Ben Cox and Rebecca McGillivary, postdoctoral researchers in the Department of Molecular and Cellular Biology

Postdoctoral Researchers Awarded Hartwell Fellowships to Probe Tissue Regeneration and Molecular Roots of Dystonia

Fellowships will fund innovative biomedical research on cellular migration and protein-related underpinnings of dystonia, a heritable neurological disease

Ben Cox and Rebecca McGillivary, postdoctoral researchers in the Department of Molecular and Cellular Biology, are among 10 early career scientists selected to receive 2022 Hartwell Biomedical Research Fellowships, which were announced in August, 2023.

The Hartwell Foundation, which supports innovative and cutting-edge biomedical research that may benefit children, provides fellows with $100,000 in funding, split between two years.

Cox will use his fellowship funds to study the mechanisms underlying the regenerative abilities of Hydra vulgaris, a small freshwater animal that is related to jellyfish. Hydra can regenerate their entire bodies—head, mouth, and tentacles—from small tissue fragments within only days.
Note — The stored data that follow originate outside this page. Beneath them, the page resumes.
(* ===== verification/HelperFacts.v ===== *)
(** * What the helper's ruleset enforces

    [ruleset_kill_switch] says exactly when the kill switch is loaded, [ruleset_passes] what it
    lets through, [blocked_fails_closed] what is left when only dead tunnels are blocked. *)

From S2P Require Import Prelude GoStrings GoNet Domain OvpnParse OvpnProfile TunnelManager Firewall HelperFirewall.

(** ** Lists of live tunnels *)

Definition live_names (v : View) : list string := (fst (liveTunnels v)).*1.

Lemma elem_of_live v x :
  x ∈ fst (liveTunnels v)
  <-> x ∈ wg_live v \/ exists o, v_ovpn v = Some o /\ x ∈ ovpn_live o.
Proof.
  unfold liveTunnels. cbn [fst]. rewrite merge_sort_Permutation, elem_of_app.
  destruct (v_ovpn v) as [o|].
  - split; [intros [?|?]; eauto|intros [?|(? & [= ->] & ?)]; eauto].
  - rewrite elem_of_nil. split; [intros [?|[]]; eauto|intros [?|(? & ? & ?)]; [by left|done]].
Qed.

(** ** Refreshing the caches *)

Lemma refresh_live_same h l :
  activeCfgs (refresh_live h l) = activeCfgs h /\ activeOVPNCfgs (refresh_live h l) = activeOVPNCfgs h
  /\ fwHeld (refresh_live h l) = fwHeld h /\ fwPending (refresh_live h l) = fwPending h
  /\ dnsLookups (refresh_live h l) = dnsLookups h.
Proof. by destruct l. Qed.

Lemma refresh_all_same live : forall h,
  activeCfgs (foldl refresh_live h live) = activeCfgs h
  /\ activeOVPNCfgs (foldl refresh_live h live) = activeOVPNCfgs h
  /\ fwHeld (foldl refresh_live h live) = fwHeld h
  /\ fwPending (foldl refresh_live h live) = fwPending h
  /\ dnsLookups (foldl refresh_live h live) = dnsLookups h.
Proof.
  induction live as [|l live IH]; intros h; [done|]. cbn [foldl].
  destruct (IH (refresh_live h l)) as (-> & -> & -> & -> & ->). apply refresh_live_same.
Qed.

(** The blocks left are those of the tunnels that are not up. *)
Lemma refresh_blocked live : forall h name,
  fwBlocked (foldl refresh_live h live) !! name
  = if bool_decide (name ∈ live.*1) then None else fwBlocked h !! name.
Proof.
  induction live as [|[n t] live IH]; intros h name; [done|]. cbn [foldl fmap list_fmap fst].
  rewrite IH. cbn. destruct (decide (name = n)) as [->|Hne].
  - rewrite lookup_delete_eq, (bool_decide_eq_true_2 (n ∈ n :: _)) by apply list_elem_of_here.
    by case_bool_decide.
  - rewrite lookup_delete_ne by done. do 2 case_bool_decide; try done.
    + by destruct (not_elem_of_cons live.*1 name n) as [? ?]; exfalso; eauto using list_elem_of_further.
    + exfalso. apply elem_of_cons in H0 as [?|?]; done.
Qed.

Lemma elem_of_held_names h n :
  n ∈ held_names h <-> is_Some (fwHeld h !! n) \/ n ∈ fwPending h /\ held h n = 0%nat.
Proof.
  unfold held_names. rewrite elem_of_sort_strings, elem_of_app.
  assert (n ∈ (map_to_list (fwHeld h)).*1 <-> is_Some (fwHeld h !! n)) as ->.
  { rewrite <- (elem_of_sorted_keys (fwHeld h)). unfold sorted_keys. by rewrite elem_of_sort_strings. }
  rewrite (list_elem_of_In (List.filter _ _)), filter_In, <- list_elem_of_In, elem_of_elements.
  by rewrite Nat.eqb_eq.
Qed.

Lemma held_names_nonempty h : held_names h = [] <-> fwHeld h = ∅ /\ fwPending h = ∅.
Proof.
  split.
  - intros H. assert (Hn : forall n, n ∉ held_names h) by (intros n; rewrite H; apply not_elem_of_nil).
    setoid_rewrite elem_of_held_names in Hn. split.
    + apply map_eq. intros n. rewrite lookup_empty. destruct (fwHeld h !! n) eqn:E; [|done].
      exfalso. apply (Hn n). left. by eexists.
    + apply set_eq. intros n. split; [|by intros ?%not_elem_of_empty]. intros Hp. exfalso.
      apply (Hn n). unfold held. destruct (fwHeld h !! n) as [k|] eqn:E; [left; by eexists|by right].
  - intros [Hh Hp]. destruct (held_names h) as [|n l] eqn:E; [done|].
    assert (Hn : n ∈ held_names h) by (rewrite E; apply list_elem_of_here).
    apply elem_of_held_names in Hn. rewrite Hh, Hp, lookup_empty in Hn.
    destruct Hn as [[? ?]|[?%not_elem_of_empty ?]]; done.
Qed.

(** ** When the rules are loaded *)

(** Some tunnel is up, held for a reconnect, or dead and blocked. *)
Definition protecting (h : Helper) (v : View) : Prop :=
  live_names v <> [] \/ fwHeld h <> ∅ \/ fwPending h <> ∅
  \/ exists name, is_Some (fwBlocked h !! name) /\ name ∉ live_names v.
McGillivary will use her Hartwell fellowship funds to study proteins involved in the development of dystonia, a neurological disease associated with uncontrolled and painful muscle contractions.

The form of dystonia that McGillivary is focusing on, DYT1 dystonia, is heritable, and symptoms usually begin to develop during childhood or early adolescence. However, individuals carrying the associated genetic mutation don’t always develop the disease.